ULUKOZA girişimcisinden tarımsal maliyetleri düşüren buluş

A
A
A
ULUKOZA girişimcisinden tarımsal maliyetleri düşüren buluş

Bursa Uludağ Üniversitesi Teknoloji Transfer Ofisi’nin BİGG ULUKOZA Programı’ndan mezun olan girişimcisi Mert Demirel, Baki Doğan Akar ile birlikte ULUTEK Teknopark’ta yürüttüğü çalışmalar sonucunda tarımsal işletmeler için ürettiği yapay zeka tabanlı teknolojik çözümlerle verimi artırıyor, maliyetleri düşürüyor.

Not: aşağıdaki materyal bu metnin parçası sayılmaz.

Definition kubernetes_gateway_site_update (key : Key) (b : CreateIngressBody) : KubeM K Key :=
  _ ← gateway_available;
  host ← nonempty_field (ci_host b) "host is required";
  service_namespace ← nonempty_field (ci_service_namespace b) "service_namespace is required";
  rules ← or_400 (httproute_rules_from_body b service_namespace);
  r ← kube_call (kube_get KindRoute key) (prefixed "Failed to load HTTPRoute: ");
  _ ← ensure_httproute_managed r;
  let parent := head (hr_parents r) in
  let gw_name := default [] (or_else (trimmed (ci_gateway_name b)) (pa_name <$> parent)) in
  if is_empty gw_name then kube_fail 400 "gateway_name is required"
  else
    let gw_ns := default key.1 (or_else (trimmed (ci_gateway_namespace b)) (parent ≫= pa_namespace)) in
    _ ← need_gateway (gw_ns, gw_name);
    _ ← kube_call (kube_replace KindRoute key (build_httproute_spec r (body_annotations (hr_annotations r) b) host gw_name gw_ns rules))
          (prefixed "Failed to update HTTPRoute: ");
    mret key.

Definition kubernetes_gateway_site_delete (key : Key) : KubeM K unit :=
  _ ← gateway_available;
  r ← kube_call (kube_get KindRoute key) get_error;
  _ ← ensure_httproute_managed r;
  deletion KindRoute key.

Bursa Uludağ Üniversitesi Teknoloji Transfer Ofisi’nin BİGG ULUKOZA Programı’ndan mezun olan girişimcisi Mert Demirel, Baki Doğan Akar ile birlikte ULUTEK Teknopark’ta yürüttüğü çalışmalar sonucunda tarımsal işletmeler için ürettiği yapay zeka tabanlı teknolojik çözümlerle verimi artırıyor, maliyetleri düşürüyor.

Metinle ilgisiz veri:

(** Only the object at [key] may differ. *)
Definition only_at (kd : Kind) (key : Key) (k k' : K) : Prop :=
  (forall kd', kd' <> kd -> stored k' kd' = stored k kd') /\
  forall key', key' <> key -> stored k' kd !! key' = stored k kd !! key'.

Lemma same_only_at kd key k k' : stored k' = stored k -> only_at kd key k k'.
Proof. intros Hs. split; intros; by rewrite Hs. Qed.

Lemma replace_only_at kd key o k r k' : kube_replace kd key o k = (r, k') -> only_at kd key k k'.
Proof.
  intros Hk. apply kube_replace_spec in Hk as [Ho [[Hs _]|[_ Hs]]]; (split; [done|]); intros key' Hne; rewrite Hs; [done|].
  by apply lookup_insert_ne.
Qed.

Lemma delete_only_at kd key k r k' : deletion to_lowercase kd key k = (r, k') -> only_at kd key k k'.
Proof.
  unfold deletion. destruct (kube_delete kd key k) as [r0 k0] eqn:Ed. intros [= _ <-].
  apply kube_delete_spec in Ed as [Ho [[Hs _]|Hs]]; (split; [done|]); intros key' Hne; rewrite Hs; [done|].
  by apply lookup_delete_ne.
Qed.

Lemma only_at_stored kd key k k0 k' : stored k0 = stored k -> only_at kd key k0 k' -> only_at kd key k k'.
Proof. intros Hs [H1 H2]. split; intros; [rewrite H1 by done|rewrite H2 by done]; by rewrite Hs. Qed.

(** What an edit that gets to writing has checked. *)
Definition changes_checked (kd : Kind) (key : Key) (ok : K -> object kd -> Prop) (k k' : K) : Prop :=
  stored k' = stored k \/ only_at kd key k k' /\ exists o, stored k kd !! key = Some o /\ ok k o.

(** Takes a step that only looks off a handler; [Hs] says the objects are still those
    of the start. *)
Ltac kread H Hs lem :=
  let a := fresh "a" in let k := fresh "k" in let H1 := fresh "Hm" in let H2 := fresh "Hst" in let H3 := fresh "Hsame" in
  apply bind_cases in H; [|apply lem];
  destruct H as [H2|(a & k & H1 & H2 & H)]; [left; exact (eq_trans H2 Hs)|];
  rename Hs into H3; pose proof (eq_trans H2 H3) as Hs; clear H2.

Lemma loaded kd key f k o k' : kube_call (kube_get kd key) f k = (Ok o, k') -> stored k kd !! key = Some o.
Proof. intros Hg%kube_call_ok. by destruct (kube_get_spec kd _ _ _ _ Hg) as [_ Hc]; specialize (Hc _ eq_refl). Qed.

Lemma attached_stored k k' r : stored k' = stored k -> attached_to_managed k' r -> attached_to_managed k r.
Proof. intros Hs. unfold attached_to_managed, managed_key. by rewrite Hs. Qed.

Definition gateway_ok (_ : K) (gw : KGateway) : Prop := gateway_managed_by_app gw (ke_gateway_class E) = true.

Lemma site_delete_checked key k r k' : kubernetes_gateway_site_delete to_lowercase E key k = (r, k') ->
  changes_checked KindRoute key attached_to_managed k k'.
Proof.
  intros Hh. unfold kubernetes_gateway_site_delete in Hh. assert (Hs : stored k = stored k) by done.
  kread Hh Hs available_reads. kread Hh Hs (get_reads KindRoute). kread Hh Hs ensure_route_reads.
  right. split.
  - eapply only_at_stored; [exact Hs|]. by eapply delete_only_at.
  - apply (loaded KindRoute) in Hm0. rewrite Hsame0 in Hm0. eexists. split; [exact Hm0|].
    eapply attached_stored; [exact Hsame1|]. by eapply ensure_httproute_managed_ok.
Qed.

Lemma call_only_at kd key o f g k (r : result ApiError Key) k' :
  kube_bind unit Key (fun _ => kube_ret Key g) (kube_call (kube_replace kd key o) f) k = (r, k') -> only_at kd key k k'.
Proof.
  unfold kube_bind, kube_call. destruct (kube_replace kd key o k) as [r0 k0] eqn:Er. apply replace_only_at in Er.
  destruct r0; cbn; by intros [= _ <-].
Qed.

Lemma site_update_checked key b k r k' : kubernetes_gateway_site_update E key b k = (r, k') ->
  changes_checked KindRoute key attached_to_managed k k'.
Proof.
  intros Hh. unfold kubernetes_gateway_site_update in Hh. assert (Hs : stored k = stored k) by done.
  kread Hh Hs available_reads. do 2 kread Hh Hs nonempty_field_reads. kread Hh Hs (@or_400_reads (list HTTPRouteRule)).
  kread Hh Hs (get_reads KindRoute). kread Hh Hs ensure_route_reads.
  destruct (is_empty _); [injection Hh as _ <-; by left|]. kread Hh Hs need_gateway_reads.
  right. split.
  - eapply only_at_stored; [exact Hs|]. by eapply call_only_at.
  - apply (loaded KindRoute) in Hm3. rewrite Hsame3 in Hm3. eexists. split; [exact Hm3|].
    eapply attached_stored; [exact Hsame4|]. by eapply ensure_httproute_managed_ok.
Qed.

Lemma gateway_update_checked key b k r k' : kubernetes_gateway_update E key b k = (r, k') ->
  changes_checked KindGateway key gateway_ok k k'.
Proof.
  intros Hh. unfold kubernetes_gateway_update in Hh. assert (Hs : stored k = stored k) by done.
  kread Hh Hs available_reads. kread Hh Hs nonempty_field_reads. kread Hh Hs (@or_400_reads (option str)).
  kread Hh Hs (get_reads KindGateway). kread Hh Hs ensure_gateway_reads.
  right. split.
  - eapply only_at_stored; [exact Hs|]. by eapply call_only_at.
  - apply (loaded KindGateway) in Hm2. rewrite Hsame2 in Hm2. eexists. split; [exact Hm2|].
    by apply ensure_gateway_managed_ok in Hm3 as [_ ?].
Qed.

Lemma gateway_delete_checked key k r k' : kubernetes_gateway_delete to_lowercase E key k = (r, k') ->
  changes_checked KindGateway key gateway_ok k k'.
Proof.
  intros Hh. unfold kubernetes_gateway_delete in Hh. assert (Hs : stored k = stored k) by done.
  kread Hh Hs available_reads. kread Hh Hs (get_reads KindGateway). kread Hh Hs ensure_gateway_reads.
  right. split.
  - eapply only_at_stored; [exact Hs|]. by eapply delete_only_at.
  - apply (loaded KindGateway) in Hm0. rewrite Hsame0 in Hm0. eexists. split; [exact Hm0|].
    by apply ensure_gateway_managed_ok in Hm1 as [_ ?].
Qed.

(** C25: Only managed Gateway API objects are changed.  Whatever the server answers and
    whether the request succeeds or fails, updating or deleting a Gateway site changes
    nothing, or only the named HTTPRoute, which was then attached to a Gateway of
    the configured class; updating or deleting a Gateway changes nothing, or only the named
    Gateway, which was of that class. *)
Theorem gateway_changes_managed key k :
  (forall b r k', kubernetes_gateway_site_update E key b k = (r, k') -> changes_checked KindRoute key attached_to_managed k k') /\
  (forall r k', kubernetes_gateway_site_delete to_lowercase E key k = (r, k') -> changes_checked KindRoute key attached_to_managed k k') /\
  (forall b r k', kubernetes_gateway_update E key b k = (r, k') -> changes_checked KindGateway key gateway_ok k k') /\
  (forall r k', kubernetes_gateway_delete to_lowercase E key k = (r, k') -> changes_checked KindGateway key gateway_ok k k').
Proof.
  split_and!; intros *; [apply site_update_checked|apply site_delete_checked|apply gateway_update_checked|apply gateway_delete_checked].
Qed.

End handlers.

(** ** A concrete API server

    Three maps; writes are refused with [tk_refuse], if that is set. *)
Record ToyKube := mkToyKube {
  tk_ingresses : gmap Key KIngress;
  tk_gateways : gmap Key KGateway;
  tk_routes : gmap Key KHTTPRoute;
  tk_refuse : option str;
}.

Definition toy_stored (k : ToyKube) (kd : Kind) : gmap Key (object kd) :=
  match kd with KindIngress => tk_ingresses k | KindGateway => tk_gateways k | KindRoute => tk_routes k end.

Definition toy_store (kd : Kind) : gmap Key (object kd) -> ToyKube -> ToyKube :=
  match kd with
  | KindIngress => fun m k => mkToyKube m (tk_gateways k) (tk_routes k) (tk_refuse k)
  | KindGateway => fun m k => mkToyKube (tk_ingresses k) m (tk_routes k) (tk_refuse k)
  | KindRoute => fun m k => mkToyKube (tk_ingresses k) (tk_gateways k) m (tk_refuse k)
  end.

Lemma toy_store_same kd m k : toy_stored (toy_store kd m k) kd = m.
Proof. by destruct kd. Qed.
Lemma toy_store_other kd kd' m k : kd' <> kd -> toy_stored (toy_store kd m k) kd' = toy_stored k kd'.
Proof. by destruct kd, kd'. Qed.

Definition toy_get (kd : Kind) (key : Key) (k : ToyKube) : result str (object kd) * ToyKube :=
  (match toy_stored k kd !! key with Some o => Ok o | None => Err (bs "not found") end, k).
Definition toy_list (kd : Kind) (ns : option str) (k : ToyKube) : result str (list (Key * object kd)) * ToyKube :=
  (Ok (filter (fun x => from_option (fun n => x.1.1 =s n) true ns = true) (map_to_list (toy_stored k kd))), k).
(** [ok] is whether the object has to be there already, or must not. *)
Definition toy_write (kd : Kind) (key : Key) (ok : bool) (m : gmap Key (object kd)) (k : ToyKube) : result str unit * ToyKube :=
  match tk_refuse k with
  | Some e => (Err e, k)
  | None => if Bool.eqb ok (is_some (toy_stored k kd !! key)) then (Ok tt, toy_store kd m k) else (Err (bs "conflict"), k)
  end.

Lemma toy_write_spec kd key ok m k r k' : toy_write kd key ok m k = (r, k') ->
  (forall kd', kd' <> kd -> toy_stored k' kd' = toy_stored k kd') /\
  (toy_stored k' kd = toy_stored k kd /\ is_ok r = false \/ is_some (toy_stored k kd !! key) = ok /\ toy_stored k' kd = m).
Proof.
  unfold toy_write. destruct (tk_refuse k); [intros [= <- <-]; split; [done|by left]|].
  destruct (Bool.eqb _ _) eqn:Eb; intros [= <- <-]; [|split; [done|by left]]. apply eqb_prop in Eb.
  split; [intros; by apply toy_store_other|]. right. split; [done|]. apply toy_store_same.
Qed.

#[refine] Instance toy_kube : KubeServer ToyKube := {|
  stored := toy_stored;
  created_at _ _ _ := None;
  kube_get := toy_get;
  kube_create kd key o k := toy_write kd key false (<[key := o]> (toy_stored k kd)) k;
  kube_replace kd key o k := toy_write kd key true (<[key := o]> (toy_stored k kd)) k;
  kube_delete kd key k := toy_write kd key true (delete key (toy_stored k kd)) k;
  kube_list := toy_list;
|}.
Proof.
  - intros kd key k r k' [= <- <-]. split; [done|]. intros o. by destruct (toy_stored k kd !! key) as [?|] eqn:Es; [intros [= ->]|].
  - intros kd ns k r k' [= <- <-]. split; [done|]. intros l [= <-]. split.
    + eapply sublist_NoDup; [apply (NoDup_fst_map_to_list (toy_stored k kd))|]. apply fmap_sublist, sublist_filter.
    + intros key o. rewrite list_elem_of_filter, elem_of_map_to_list. destruct ns as [n|]; cbn; [rewrite str_eqb_eq|]; tauto.
  - intros kd key o k r k' Hw%toy_write_spec. destruct Hw as [Ho [?|[Hn Hs]]]; (split; [done|]); [by left|right].
    split; [|done]. by destruct (toy_stored k kd !! key).
  - intros kd key o k r k' Hw%toy_write_spec. destruct Hw as [Ho [?|[Hn Hs]]]; (split; [done|]); [by left|right].
    split; [|done]. by destruct (toy_stored k kd !! key).
  - intros kd key k r k' Hw%toy_write_spec. destruct Hw as [Ho [?|[Hn Hs]]]; (split; [done|]); [by left|by right].
Defined.

(** ** Witnesses and findings *)

Definition kube_env : KubeEnv := mkKubeEnv true true true (Some (bs "pertisk")) (Some (bs "pertisk")).

Definition site_body (port : option Z) (port_name ingress_namespace : option str) (geo : GeoIpPolicy) : CreateIngressBody :=
  mkCreateIngressBody (Some (bs "shop")) " shop.example" None None None None None "shop" "web" port port_name ingress_namespace None
    None None geo security_default None None.

Definition no_objects (refuse : option str) : ToyKube := mkToyKube ∅ ∅ ∅ refuse.

Definition created (b : CreateIngressBody) : result ApiError Key * ToyKube :=
  kubernetes_ingresses_create kube_env b (no_objects None).

Definition geo_site : CreateIngressBody := site_body (Some 8080%Z) None None (mkGeoIpPolicy true [] [bs "ru"] [] []).

Lemma ingress_form_roundtrip_witness : exists row, row_shows kube_env geo_site (bs "shop", bs "shop") row.
Proof.
  destruct (kubernetes_ingress_get to_ascii_lowercase kube_env (bs "shop", bs "shop") (created geo_site).2) as [[row|e] k2] eqn:Eg;
    [|exfalso; vm_compute in Eg; discriminate].
  exists row. refine (proj1 (ingress_form_roundtrip to_ascii_lowercase kube_env geo_site (no_objects None) row k2 _ _) _ _ _ Eg).
  - unfold geo_printable, code_plain. repeat split; simpl; repeat apply Forall_cons_2; repeat apply Forall_nil_2; try reflexivity;
      vm_compute; try discriminate; auto.
  - vm_compute. repeat split; discriminate.
  - vm_compute. reflexivity.
Defined.

Definition shop_site : CreateIngressBody := site_body (Some 8080%Z) None None geoip_default.
Definition plain_list : list (Key * KIngress) := match (kube_list KindIngress None (created shop_site).2).1 with Ok l => l | Err _ => [] end.
Definition plain_pass : bool * CtlState * Patches :=
  reconcile no_env 9090 ctl_cfg to_ascii_lowercase no_url iter_s io_ok (cluster true [shop]) "now" 0 Info ctl_state.

Lemma plain_list_shop : plain_list = [((bs "shop", bs "shop"), shop)].
Proof. vm_compute. reflexivity. Qed.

2020 yılında TÜBİTAK 1512 Teknogirişim Sermayesi Desteği alarak kurulan, görüntü işleme ve sensör destekli akıllı tarımsal mücadele sistemini geliştirmek üzerine TÜBİTAK 1507 KOBİ Ar-Ge Başlangıç Destek Programı Çağrısını kazanarak Ar-Ge çalışmalarını yürüten firma, ‘Akıllı Tarımsal Mücadele Sistemi’ ve ‘Uzaktan Zararlı İzleme Sistemlerin Geliştirilmesi’ projeleriyle arazideki riskleri önceden tahmin ederek üreticinin yüzünü güldürüyor.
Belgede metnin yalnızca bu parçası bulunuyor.